▸ **Directions for this task**: The line containing "JavaScript values that" marks the end: quote every line from the start of the records below through it, word for word.

----- Given entries -----

(** * Node-Markov: the word-level and bigram Markov text generators

    A shallow embedding of the two [MarkovMachine] classes (markov.js, the
    order-1 machine, and bigram.js, the order-2 machine) and the properties
    of their tokenizer, chain construction and random walk.

    JavaScript values that the two classes manipulate are strings, [null]
    and [undefined]; a [Map] is an insertion-ordered association list;
    [Math.random()] is a stream of rationals indexed by the number of calls
    made so far; a call that raises is a [Throw], and a loop that is cut
    short by its iteration budget is a [Timeout].  Strings are [string]s of
    one-byte characters: the three separators of the tokenizer and the
    space of the bigram keys are among them, and any other character is
    carried along untouched. *)

From Stdlib Require Import List Bool Arith ZArith QArith Qround Lia.
From Stdlib Require Import Ascii String.
Import ListNotations.

Open Scope string_scope.
Open Scope list_scope.

(** ** JavaScript values *)

Inductive value : Type :=
| VUndefined
| VNull
| VStr (s : string).

Definition value_eqb (a b : value) : bool :=
  match a, b with
  | VUndefined, VUndefined => true
  | VNull, VNull => true
  | VStr s, VStr t => String.eqb s t
  | _, _ => false
  end.

(** [a !== null] *)
Definition is_null (a : value) : bool :=
  match a with VNull => true | _ => false end.

(** ToBoolean on the values at hand: [undefined], [null] and the empty
    string are falsy. *)
Definition truthy (a : value) : bool :=
  match a with
  | VUndefined | VNull => false
  | VStr s => negb (String.eqb s "")
  end.

(** [a || b] *)
Definition js_or (a b : value) : value := if truthy a then a else b.

(** ToString, as applied by [+] to a non-string operand. *)
Definition to_js_string (a : value) : string :=
  match a with
  | VUndefined => "undefined"
  | VNull => "null"
  | VStr s => s
  end.

(** [a + b] where one operand is a string. *)
Definition js_concat (a b : value) : value :=
  VStr (to_js_string a ++ to_js_string b).

(** [ar[i]] on an array: [undefined] outside its bounds. *)
Definition array_get {A : Type} (inj : A -> value) (ar : list A) (i : Z) : value :=
  if (i <? 0)%Z then VUndefined
  else match nth_error ar (Z.to_nat i) with
       | Some x => inj x
       | None => VUndefined
       end.

(** [Array.prototype.join]: [undefined] and [null] elements print as the
    empty string. *)
Definition join_elem (a : value) : string :=
  match a with
  | VStr s => s
  | _ => ""
  end.

Fixpoint join (sep : string) (ar : list value) : string :=
  match ar with
  | [] => ""
  | [a] => join_elem a
  | a :: rest => join_elem a ++ sep ++ join sep rest
  end.

(** ** Outcome of a call *)

Inductive error : Type := TypeError.

Inductive result (A : Type) : Type :=
| Return (a : A)
| Throw (e : error)
| Timeout.

Arguments Return {A} a.
Arguments Throw {A} e.
Arguments Timeout {A}.

Definition result_map {A B : Type} (f : A -> B) (r : result A) : result B :=
  match r with
  | Return a => Return (f a)
  | Throw e => Throw e
  | Timeout => Timeout
  end.

(** ** Tokenizer: [text.split(/[ \r\n]+/).filter(c => c !== "")] *)

(** The character class [[ \r\n]]. *)
Definition is_delim (c : ascii) : bool :=
  (Ascii.eqb c " " || Ascii.eqb c "013" || Ascii.eqb c "010")%bool.

(** [String.prototype.split] with the separator [/[ \r\n]+/].  [split_re cur s]
    is the split loop at a position [q] with [cur = S[p..q)] and [s = S[q..]]:
    when the pattern does not match at [q] the position advances by one; when
    it matches, [cur] is pushed and the greedy [+] consumes the whole run
    ([skip_re]), after which [p = q] is the end of the match.  At the end of
    the string the pending [S[p..size)] is pushed. *)
Fixpoint split_re (cur : string) (s : string) : list string :=
  match s with
  | EmptyString => [cur]
  | String c rest =>
      if is_delim c then cur :: skip_re rest
      else split_re (cur ++ String c "") rest
  end
with skip_re (s : string) : list string :=
  match s with
  | EmptyString => [""]
  | String c rest =>
      if is_delim c then skip_re rest
      else split_re (String c "") rest
  end.

(** The filter of the tokenizer: [c => c !== ""]. *)
Definition nonempty (c : string) : bool := negb (String.eqb c "").

Definition tokenize (text : string) : list string :=
  filter nonempty (split_re "" text).

(** ** [Map], insertion ordered *)

Definition Map : Type := list (value * list value).

Fixpoint map_get (m : Map) (k : value) : option (list value) :=
  match m with
  | [] => None
  | (k', ar) :: m' => if value_eqb k k' then Some ar else map_get m' k
  end.

Definition map_has (m : Map) (k : value) : bool :=
  match map_get m k with Some _ => true | None => false end.

(** [m.set(k, ar)]: a new key goes last, an existing key keeps its place. *)
Fixpoint map_set (m : Map) (k : value) (ar : list value) : Map :=
  match m with
  | [] => [(k, ar)]
  | (k', ar') :: m' =>
      if value_eqb k k' then (k', ar) :: m' else (k', ar') :: map_set m' k ar
  end.

(** [m.get(k).push(x)]: the array stored under [k] is extended in place. *)
Fixpoint map_push (m : Map) (k : value) (x : value) : Map :=
  match m with
  | [] => []
  | (k', ar) :: m' =>
      if value_eqb k k' then (k', ar ++ [x]) :: m' else (k', ar) :: map_push m' k x
  end.

(** [Array.from(m.keys())] *)
Definition map_keys (m : Map) : list value := map fst m.

(** ** [choice]: [ar[Math.floor(Math.random() * ar.length)]]

    [r] is the number [Math.random()] returned, and the product with the
    length is taken exactly; the array argument is [None] when the caller
    passed [undefined], whose [.length] raises. *)
Definition choice (r : Q) (ar : option (list value)) : result value :=
  match ar with
  | None => Throw TypeError
  | Some ar =>
      Return (array_get (fun v => v) ar
                (Qfloor (r * inject_Z (Z.of_nat (List.length ar)))))
  end.

(** [this.words[i]] *)
Definition word_at (words : list string) (i : Z) : value :=
  array_get VStr words i.

(** [numWords = 100] *)
Definition default_numWords : Z := 100%Z.

(** ** markov.js: the order-1 machine *)

Module Markov.

Record MarkovMachine : Type := { words : list string; chains : Map }.

(** One iteration of the [for] loop of [makeChains]. *)
Definition makeChains_step (words : list string) (chains : Map) (i : nat) : Map :=
  let word := word_at words (Z.of_nat i) in
  let nextWord := js_or (word_at words (Z.of_nat i + 1)) VNull in
  if map_has chains word then map_push chains word nextWord
  else map_set chains word [nextWord].

(** [for (let i = 0; i < this.words.length; i += 1)] *)
Definition makeChains (words : list string) : Map :=
  fold_left (makeChains_step words) (seq 0 (List.length words)) [].

(** [new MarkovMachine(text)] *)
Definition constructor (text : string) : MarkovMachine :=
  let words := tokenize text in
  {| words := words; chains := makeChains words |}.

Section MakeText.
(** [rng n] is what the call number [n] of [Math.random()] returns. *)
Variable rng : nat -> Q.

(** The [while] loop of [makeText]; [fuel] bounds the iterations and
    [calls] counts the random numbers drawn so far. *)
Fixpoint makeText_loop (fuel : nat) (chains : Map) (numWords : Z)
    (out : list value) (key : value) (calls : nat) : result (list value) :=
  if ((Z.of_nat (List.length out) <? numWords)%Z && negb (is_null key))%bool then
    match fuel with
    | O => Timeout
    | S fuel' =>
        match choice (rng calls) (map_get chains key) with
        | Return key' =>
            makeText_loop fuel' chains numWords (out ++ [key]) key' (S calls)
        | Throw e => Throw e
        | Timeout => Timeout
        end
    end
  else Return out.

(** The array [out] at the [return] of [makeText]. *)
Definition makeText_out (m : MarkovMachine) (numWords : Z) (fuel : nat)
    : result (list value) :=
  let keys := map_keys (chains m) in
  match choice (rng 0) (Some keys) with
  | Return key => makeText_loop fuel (chains m) numWords [] key 1
  | Throw e => Throw e
  | Timeout => Timeout
  end.

Definition makeText (m : MarkovMachine) (numWords : Z) (fuel : nat)
    : result string :=
  result_map (join " ") (makeText_out m numWords fuel).
End MakeText.

End Markov.

(** ** bigram.js: the order-2 machine *)

(** [key.split(" ")]: a split at every single space. *)
Fixpoint split_sp (cur : string) (s : string) : list string :=
  match s with
  | EmptyString => [cur]
  | String c rest =>
      if Ascii.eqb c " " then cur :: split_sp "" rest
      else split_sp (cur ++ String c "") rest
  end.

Module Bigram.

Record MarkovMachine : Type := { words : list string; chains : Map }.

(** One iteration of the [for] loop of [makeChains]. *)
Definition makeChains_step (words : list string) (chains : Map) (i : nat) : Map :=
  let bigram :=
    js_concat (js_concat (word_at words (Z.of_nat i)) (VStr " "))
              (word_at words (Z.of_nat i + 1)) in
  let nextWord := js_or (word_at words (Z.of_nat i + 2)) VNull in
  if map_has chains bigram then map_push chains bigram nextWord
  else map_set chains bigram [nextWord].

(** [for (let i = 0; i < this.words.length - 1; i += 1)] *)
Definition makeChains (words : list string) : Map :=
  fold_left (makeChains_step words)
            (seq 0 (Z.to_nat (Z.of_nat (List.length words) - 1))) [].

(** [new MarkovMachine(text)] *)
Definition constructor (text : string) : MarkovMachine :=
  let words := tokenize text in
  {| words := words; chains := makeChains words |}.

Section MakeText.
Variable rng : nat -> Q.

(** The [while] loop of [makeText].  [key.split] raises on [undefined];
    the new key is a string concatenation, whatever [choice] returned. *)
Fixpoint makeText_loop (fuel : nat) (chains : Map) (numWords : Z)
    (out : list value) (key : value) (calls : nat) : result (list value) :=
  if ((Z.of_nat (List.length out) <=? numWords)%Z && negb (is_null key))%bool then
    match fuel with
    | O => Timeout
    | S fuel' =>
        match key with
        | VStr k =>
            let parts := split_sp "" k in
            let w1 := array_get VStr parts 0 in
            let w2 := array_get VStr parts 1 in
            match choice (rng calls) (map_get chains key) with
            | Return nxt =>
                makeText_loop fuel' chains numWords (out ++ [w1])
                  (js_concat (js_concat w2 (VStr " ")) nxt) (S calls)
            | Throw e => Throw e
            | Timeout => Timeout
            end
        | _ => Throw TypeError
        end
    end
  else Return out.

-----

▸ **Written answer**:
(** * Node-Markov: the word-level and bigram Markov text generators

    A shallow embedding of the two [MarkovMachine] classes (markov.js, the
    order-1 machine, and bigram.js, the order-2 machine) and the properties
    of their tokenizer, chain construction and random walk.

    JavaScript values that the two classes manipulate are strings, [null]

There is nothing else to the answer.